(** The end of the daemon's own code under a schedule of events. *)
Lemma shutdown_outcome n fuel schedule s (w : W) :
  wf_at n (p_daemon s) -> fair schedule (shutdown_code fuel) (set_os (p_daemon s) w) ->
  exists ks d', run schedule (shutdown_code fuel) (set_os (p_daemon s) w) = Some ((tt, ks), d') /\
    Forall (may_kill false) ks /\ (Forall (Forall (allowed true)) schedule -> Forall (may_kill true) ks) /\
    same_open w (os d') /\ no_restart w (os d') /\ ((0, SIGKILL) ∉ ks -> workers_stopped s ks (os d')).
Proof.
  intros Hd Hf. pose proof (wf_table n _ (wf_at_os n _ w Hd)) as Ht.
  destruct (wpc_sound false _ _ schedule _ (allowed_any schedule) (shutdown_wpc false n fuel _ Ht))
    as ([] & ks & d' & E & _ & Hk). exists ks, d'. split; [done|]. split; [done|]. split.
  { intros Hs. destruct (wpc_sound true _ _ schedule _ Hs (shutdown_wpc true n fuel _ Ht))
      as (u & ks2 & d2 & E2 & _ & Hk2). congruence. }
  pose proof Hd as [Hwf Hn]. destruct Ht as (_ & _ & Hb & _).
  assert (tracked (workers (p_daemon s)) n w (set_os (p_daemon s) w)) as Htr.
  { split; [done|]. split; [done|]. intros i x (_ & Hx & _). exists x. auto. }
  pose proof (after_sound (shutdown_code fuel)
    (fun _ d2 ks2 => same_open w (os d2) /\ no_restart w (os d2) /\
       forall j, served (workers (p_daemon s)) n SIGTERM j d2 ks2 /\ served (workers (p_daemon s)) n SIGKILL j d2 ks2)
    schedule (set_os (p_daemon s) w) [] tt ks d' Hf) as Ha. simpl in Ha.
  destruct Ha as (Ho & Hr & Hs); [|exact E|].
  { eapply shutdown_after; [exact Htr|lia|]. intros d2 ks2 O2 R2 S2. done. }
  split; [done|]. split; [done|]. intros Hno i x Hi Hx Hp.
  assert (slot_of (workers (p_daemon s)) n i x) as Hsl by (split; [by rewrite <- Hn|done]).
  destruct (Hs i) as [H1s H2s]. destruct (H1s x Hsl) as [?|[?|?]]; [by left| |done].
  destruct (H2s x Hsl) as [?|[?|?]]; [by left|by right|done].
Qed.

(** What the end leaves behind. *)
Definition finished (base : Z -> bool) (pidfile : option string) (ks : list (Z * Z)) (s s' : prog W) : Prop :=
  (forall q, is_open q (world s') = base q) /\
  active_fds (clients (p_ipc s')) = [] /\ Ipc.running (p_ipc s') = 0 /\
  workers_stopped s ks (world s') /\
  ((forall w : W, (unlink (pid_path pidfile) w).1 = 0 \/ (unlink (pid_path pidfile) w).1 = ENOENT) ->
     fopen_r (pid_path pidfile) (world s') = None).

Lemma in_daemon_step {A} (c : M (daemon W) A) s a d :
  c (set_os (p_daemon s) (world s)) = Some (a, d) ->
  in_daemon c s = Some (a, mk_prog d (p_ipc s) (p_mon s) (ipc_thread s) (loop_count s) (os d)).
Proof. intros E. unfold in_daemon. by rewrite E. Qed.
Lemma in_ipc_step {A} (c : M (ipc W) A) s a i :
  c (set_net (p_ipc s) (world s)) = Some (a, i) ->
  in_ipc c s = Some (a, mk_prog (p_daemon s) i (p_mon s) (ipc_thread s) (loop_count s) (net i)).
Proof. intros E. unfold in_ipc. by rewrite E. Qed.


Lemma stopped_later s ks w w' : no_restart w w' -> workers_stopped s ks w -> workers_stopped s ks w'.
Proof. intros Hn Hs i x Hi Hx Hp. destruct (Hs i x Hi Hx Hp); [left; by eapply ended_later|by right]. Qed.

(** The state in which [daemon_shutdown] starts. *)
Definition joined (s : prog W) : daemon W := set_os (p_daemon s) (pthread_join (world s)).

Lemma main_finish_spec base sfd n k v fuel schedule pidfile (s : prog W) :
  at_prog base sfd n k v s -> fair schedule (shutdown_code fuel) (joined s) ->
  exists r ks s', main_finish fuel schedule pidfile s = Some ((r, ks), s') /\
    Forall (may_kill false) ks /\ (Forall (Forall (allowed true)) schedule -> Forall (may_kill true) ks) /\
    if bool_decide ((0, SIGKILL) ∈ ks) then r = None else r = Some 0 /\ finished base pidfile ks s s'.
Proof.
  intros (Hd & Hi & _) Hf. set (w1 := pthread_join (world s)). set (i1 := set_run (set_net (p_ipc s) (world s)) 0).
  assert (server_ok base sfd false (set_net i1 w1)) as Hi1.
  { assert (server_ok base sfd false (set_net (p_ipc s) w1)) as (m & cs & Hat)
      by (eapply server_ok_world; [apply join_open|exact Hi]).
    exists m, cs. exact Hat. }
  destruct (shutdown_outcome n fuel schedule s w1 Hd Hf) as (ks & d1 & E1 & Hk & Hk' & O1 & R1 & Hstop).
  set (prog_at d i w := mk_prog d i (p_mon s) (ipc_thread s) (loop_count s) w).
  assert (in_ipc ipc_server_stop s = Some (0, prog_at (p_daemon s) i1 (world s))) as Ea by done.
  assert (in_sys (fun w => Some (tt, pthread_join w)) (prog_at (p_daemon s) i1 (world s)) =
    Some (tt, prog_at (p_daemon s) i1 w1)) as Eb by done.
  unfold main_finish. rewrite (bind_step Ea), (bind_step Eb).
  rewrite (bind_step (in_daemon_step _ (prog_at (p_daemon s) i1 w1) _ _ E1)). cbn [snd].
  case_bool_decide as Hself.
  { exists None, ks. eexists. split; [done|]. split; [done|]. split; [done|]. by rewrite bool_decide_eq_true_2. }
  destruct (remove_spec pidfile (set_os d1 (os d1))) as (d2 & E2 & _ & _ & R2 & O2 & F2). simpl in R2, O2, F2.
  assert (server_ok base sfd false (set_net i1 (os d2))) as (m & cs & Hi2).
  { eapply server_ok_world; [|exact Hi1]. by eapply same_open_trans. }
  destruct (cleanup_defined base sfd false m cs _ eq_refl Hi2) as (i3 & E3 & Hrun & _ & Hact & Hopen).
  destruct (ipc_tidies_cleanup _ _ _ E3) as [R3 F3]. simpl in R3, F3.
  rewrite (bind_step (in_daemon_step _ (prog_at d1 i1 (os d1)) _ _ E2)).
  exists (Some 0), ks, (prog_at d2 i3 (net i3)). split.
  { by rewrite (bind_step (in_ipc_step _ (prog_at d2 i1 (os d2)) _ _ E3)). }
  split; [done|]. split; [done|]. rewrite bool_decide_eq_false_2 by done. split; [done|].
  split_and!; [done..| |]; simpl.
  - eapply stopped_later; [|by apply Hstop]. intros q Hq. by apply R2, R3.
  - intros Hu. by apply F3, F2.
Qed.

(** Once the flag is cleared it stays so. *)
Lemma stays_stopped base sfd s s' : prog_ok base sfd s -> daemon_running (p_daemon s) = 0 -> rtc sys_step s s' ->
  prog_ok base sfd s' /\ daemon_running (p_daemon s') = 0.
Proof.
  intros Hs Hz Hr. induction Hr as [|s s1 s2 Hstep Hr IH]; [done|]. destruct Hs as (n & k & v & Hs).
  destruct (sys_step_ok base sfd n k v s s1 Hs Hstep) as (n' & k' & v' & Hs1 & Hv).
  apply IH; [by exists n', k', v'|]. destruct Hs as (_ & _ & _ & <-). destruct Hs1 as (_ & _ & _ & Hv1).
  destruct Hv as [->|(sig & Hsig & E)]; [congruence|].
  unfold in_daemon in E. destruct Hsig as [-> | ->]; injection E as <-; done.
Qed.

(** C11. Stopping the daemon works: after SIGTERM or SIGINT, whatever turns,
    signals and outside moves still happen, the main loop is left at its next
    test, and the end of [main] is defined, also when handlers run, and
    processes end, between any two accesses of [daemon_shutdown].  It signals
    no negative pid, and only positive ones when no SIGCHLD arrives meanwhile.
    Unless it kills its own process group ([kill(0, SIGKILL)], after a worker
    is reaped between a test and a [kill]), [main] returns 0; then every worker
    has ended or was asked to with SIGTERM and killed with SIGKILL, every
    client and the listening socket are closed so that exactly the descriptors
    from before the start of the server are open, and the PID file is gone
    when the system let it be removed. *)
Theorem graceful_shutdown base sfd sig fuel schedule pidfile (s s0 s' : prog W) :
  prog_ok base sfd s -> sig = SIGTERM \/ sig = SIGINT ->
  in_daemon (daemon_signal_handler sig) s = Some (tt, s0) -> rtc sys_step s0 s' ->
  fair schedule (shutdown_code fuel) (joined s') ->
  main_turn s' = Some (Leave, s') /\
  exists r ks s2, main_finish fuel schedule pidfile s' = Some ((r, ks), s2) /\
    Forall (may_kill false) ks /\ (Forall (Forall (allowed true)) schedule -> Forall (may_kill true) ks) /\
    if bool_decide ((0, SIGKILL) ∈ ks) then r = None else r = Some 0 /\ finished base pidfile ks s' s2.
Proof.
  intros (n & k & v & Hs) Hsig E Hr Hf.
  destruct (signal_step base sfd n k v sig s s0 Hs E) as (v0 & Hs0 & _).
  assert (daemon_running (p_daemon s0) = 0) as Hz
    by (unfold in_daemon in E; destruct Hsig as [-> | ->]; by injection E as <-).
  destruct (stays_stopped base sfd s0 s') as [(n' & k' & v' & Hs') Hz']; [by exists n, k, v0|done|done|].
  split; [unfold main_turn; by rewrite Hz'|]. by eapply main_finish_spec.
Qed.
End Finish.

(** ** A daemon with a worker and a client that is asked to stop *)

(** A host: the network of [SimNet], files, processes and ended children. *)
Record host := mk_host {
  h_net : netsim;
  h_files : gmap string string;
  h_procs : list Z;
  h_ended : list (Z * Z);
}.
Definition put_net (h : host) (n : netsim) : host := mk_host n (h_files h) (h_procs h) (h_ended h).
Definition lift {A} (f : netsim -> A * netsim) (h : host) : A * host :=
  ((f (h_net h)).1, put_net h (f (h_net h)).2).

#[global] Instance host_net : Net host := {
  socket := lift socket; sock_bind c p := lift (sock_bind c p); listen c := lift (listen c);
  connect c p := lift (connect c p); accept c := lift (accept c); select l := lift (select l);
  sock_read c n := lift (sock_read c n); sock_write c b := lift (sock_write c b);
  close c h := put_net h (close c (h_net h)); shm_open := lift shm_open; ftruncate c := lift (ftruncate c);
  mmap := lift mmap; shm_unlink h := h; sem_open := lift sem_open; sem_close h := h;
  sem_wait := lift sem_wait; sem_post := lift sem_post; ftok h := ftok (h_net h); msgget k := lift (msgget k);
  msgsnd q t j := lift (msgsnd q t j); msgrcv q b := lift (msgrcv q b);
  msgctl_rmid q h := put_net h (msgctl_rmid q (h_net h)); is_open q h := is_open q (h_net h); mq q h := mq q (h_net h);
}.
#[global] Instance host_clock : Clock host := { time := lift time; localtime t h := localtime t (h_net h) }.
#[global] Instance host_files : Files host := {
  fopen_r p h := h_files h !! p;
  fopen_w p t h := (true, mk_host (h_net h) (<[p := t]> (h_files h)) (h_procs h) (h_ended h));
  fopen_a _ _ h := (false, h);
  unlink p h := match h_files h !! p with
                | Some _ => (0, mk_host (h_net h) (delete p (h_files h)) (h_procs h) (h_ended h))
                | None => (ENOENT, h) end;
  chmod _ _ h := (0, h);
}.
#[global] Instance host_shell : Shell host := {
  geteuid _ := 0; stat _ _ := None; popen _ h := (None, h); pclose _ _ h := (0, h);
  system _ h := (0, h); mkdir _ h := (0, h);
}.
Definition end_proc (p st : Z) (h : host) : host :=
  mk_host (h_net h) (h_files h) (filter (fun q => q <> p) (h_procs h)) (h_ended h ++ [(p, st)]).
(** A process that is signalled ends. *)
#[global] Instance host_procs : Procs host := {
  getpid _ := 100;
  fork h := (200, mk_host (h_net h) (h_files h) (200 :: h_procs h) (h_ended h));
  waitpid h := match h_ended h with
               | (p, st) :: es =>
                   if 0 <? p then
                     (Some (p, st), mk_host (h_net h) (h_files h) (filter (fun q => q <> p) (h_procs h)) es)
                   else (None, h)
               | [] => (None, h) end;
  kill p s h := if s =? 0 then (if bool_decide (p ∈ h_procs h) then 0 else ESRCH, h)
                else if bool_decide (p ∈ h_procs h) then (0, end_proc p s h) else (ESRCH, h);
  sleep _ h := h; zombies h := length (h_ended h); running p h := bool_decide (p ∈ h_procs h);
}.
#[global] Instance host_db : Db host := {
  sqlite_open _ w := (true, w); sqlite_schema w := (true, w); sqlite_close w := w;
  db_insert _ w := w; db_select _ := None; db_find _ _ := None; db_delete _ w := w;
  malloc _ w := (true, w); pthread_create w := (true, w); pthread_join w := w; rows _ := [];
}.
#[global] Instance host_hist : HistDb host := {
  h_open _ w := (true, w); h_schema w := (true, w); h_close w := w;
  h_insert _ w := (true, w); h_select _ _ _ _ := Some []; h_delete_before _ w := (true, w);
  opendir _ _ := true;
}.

================================

-- Exercise goal --
Read each line of the material, and wherever the word "global" turns up, copy that line.

-- Written solution --
#[global] Instance host_net : Net host := {
#[global] Instance host_clock : Clock host := { time := lift time; localtime t h := localtime t (h_net h) }.
#[global] Instance host_files : Files host := {
#[global] Instance host_shell : Shell host := {
#[global] Instance host_procs : Procs host := {
#[global] Instance host_db : Db host := {
#[global] Instance host_hist : HistDb host := {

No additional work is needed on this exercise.